夫物固有势异而患同者。楚久伐而中山亡,今齐久伐而韩必亡。破齐,王与六国分其利也;亡韩,秦独擅之;收二周西,取祭器,秦独私之。赋田计功,王之获利,孰与秦多?说士之计曰“韩亡三川,魏亡晋国”,市朝未变,而祸已及矣。燕尽齐之北地,去沙丘、钜鹿,敛三百里。韩之上党,去邯郸百里。燕、秦谋王之河山,间三百里而通矣。秦之上郡,近挺关,至于榆中者千五百里。秦以三郡攻王之上党,羊肠之西,句注之南,非王有已。逾句注斩常山而守之,三百里而通于燕,代马胡犬不东下,昆山之玉不出。此三宝者,亦非王有已。王久伐齐,从强秦攻韩,其祸必至于此。愿王孰虑之。

且齐之所以伐者,以事王也。天下属行以谋王也,燕、秦之约成,而兵出有日矣。五国三分王之地,齐倍五国之约,而殉王之患,西兵而禁强秦,秦废帝请服,反高平、根柔于魏,反茎分、先俞于赵,齐之事王,宜为上佼。而今乃抵罪,臣恐天下后事王者之不敢自必也。愿王孰计之也。今王毋与天下攻齐,天下必以王为义。齐抱社稷而厚事王,天下必尽重王义。王以天下善秦,秦暴,王以天下禁之,是一世之名宠制于王也。

苏厉为周说白起

苏厉谓周君曰:“败韩、魏,杀犀武,攻赵,取蔺、离石、祁者,皆白起。是攻用兵,又有天命也。
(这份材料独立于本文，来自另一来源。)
Definition env0 : AdminEnv := {| ae_fault _ := None; ae_wallet _ _ := None |}.
Definition server (i : Z) : LbrynetServer :=
  mkServer (i + 10) (sdk_String (mkDetails "a" i)) ("http://a" +:+ Itoa i) false.
Definition alice : User := mkUser 7 (Some 11) None None None.
Definition db0 : AdminDB := mkAdminDB {[7 := alice]} [server 0; server 1] [] 0.
Definition req0 : AdminReq := mkAdminReq ∅ "10.0.0.1:99" "7".
Definition guess (token : string) : AdminReq :=
  mkAdminReq {["Authorization" := ["Bearer " +:+ token]]} "203.0.113.9:99" "7".

Lemma two_servers : group_numbered db0 "a"%char 2.
Proof.
  split; [lia|]. intros i Hi. unfold named. simpl.
  destruct (decide (i = 0)) as [->|H0]; [split; [lia|by eexists]|].
  destruct (decide (i = 1)) as [->|H1]; [split; [lia|by eexists]|].
  assert (∀ k, k ≠ i → String.eqb (srv_Name (server k)) (sdk_String (mkDetails "a" i)) = false) as Hk.
  { intros k Hne. apply String.eqb_neq. unfold server, sdk_String. simpl. intros [= Heq].
    by apply Itoa_inj in Heq. }
  pose proof (Hk 0 ltac:(lia)) as E0. pose proof (Hk 1 ltac:(lia)) as E1. simpl in E0, E1. rewrite E0, E1.
  split; [by intros []|lia].
Qed.
End admin_runs.
#[local] Existing Instance admin_runs.one_token.

(** Witness of [limiter_refines_buckets]: the first attempt of an address. *)
Lemma limiter_refines_buckets_witness :
  ∃ ok i', Allow 0 (GetLimiter 0 "203.0.113.9" (NewLimiter : Limiter bool)).1
      (GetLimiter 0 "203.0.113.9" (NewLimiter : Limiter bool)).2 = Some (ok, i') ∧ limiter_wf i'.
Proof.
  destruct (limiter_refines_buckets 0 "203.0.113.9" (NewLimiter : Limiter bool) limiter_wf_new)
    as [(ok & i' & Ha & Hw & _) _].
  exists ok, i'. split; [exact Ha|exact Hw].
Defined.

(** Witness of [BumpSDK_cycles]: user 7 goes from the last server to the first. *)
Lemma BumpSDK_cycles_witness :
  ∃ w s', BumpSDK admin_runs.env0 admin_runs.req0 admin_runs.db0 = (ROk w, s') ∧ w_status w = Some 200 ∧
    ad_users s' = <[7 := setServer admin_runs.alice 10]> (ad_users admin_runs.db0) ∧
    ad_wallets s' = [] ++ [WLoad "http://a0" 7; WUnload "http://a1" 7].
Proof.
  apply (BumpSDK_cycles admin_runs.env0 admin_runs.req0 7 admin_runs.alice "a"%char 2 1
    (admin_runs.server 1) (admin_runs.server 0) admin_runs.db0).
  - intros n. reflexivity.
  - reflexivity.
  - reflexivity.
  - reflexivity.
  - reflexivity.
  - reflexivity.
  - reflexivity.
  - lia.
  - reflexivity.
  - exact admin_runs.two_servers.
  - reflexivity.
Defined.

(** The limiter does not slow down guessing: after its attempts are used up, a
    client is answered 429 for wrong guesses and still let in by the right one. *)
Example limited_client_may_still_guess :
  let next := λ _ : AdminReq, ret (WriteHeader 200 newWriter) : Go unit Writer in
  let go t st := SimpleAdminAuthMiddleware "secret" 0 next (admin_runs.guess t) st in
  let st1 := (go "a" (NewLimiter : Limiter bool, tt)).2 in
  let st2 := (go "b" st1).2 in
  let status o := match o with ROk w => w_status w | _ => None end in
  status (go "a" (NewLimiter : Limiter bool, tt)).1 = Some 401 ∧ status (go "b" st1).1 = Some 429 ∧
  status (go "secret" st2).1 = Some 200.
Proof. done. Qed.

(** A user without a server is a nil dereference. *)
Example bump_without_server :
  (BumpSDK admin_runs.env0 admin_runs.req0
     (mkAdminDB {[7 := mkUser 7 None None None None]} [admin_runs.server 0] [] 0)).1 = RPanic "nil pointer dereference".
Proof. done. Qed.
今攻梁,梁必破,破则周危。君不若止之,谓白起曰:‘楚有养由基者,善射。去柳叶者百步而射之。百发百中。左右皆曰善。有一人过曰:“善射,可教射也矣。”养由基曰:“人皆善,子乃曰可教射,子何不代我射之也?”客曰:“我不能教子支左屈右。夫射柳叶者,百发百中,而不以善息,少焉气力倦,弓拨矢钩,一发不中,前功尽矣。”今公破韩、魏,杀犀武;而北攻赵,取蔺、离石、祁者,公也。公之功甚多,今公又以秦兵出塞,过两周,践韩而以攻梁,一攻而不得,前功尽灭。公不若称病不出也。”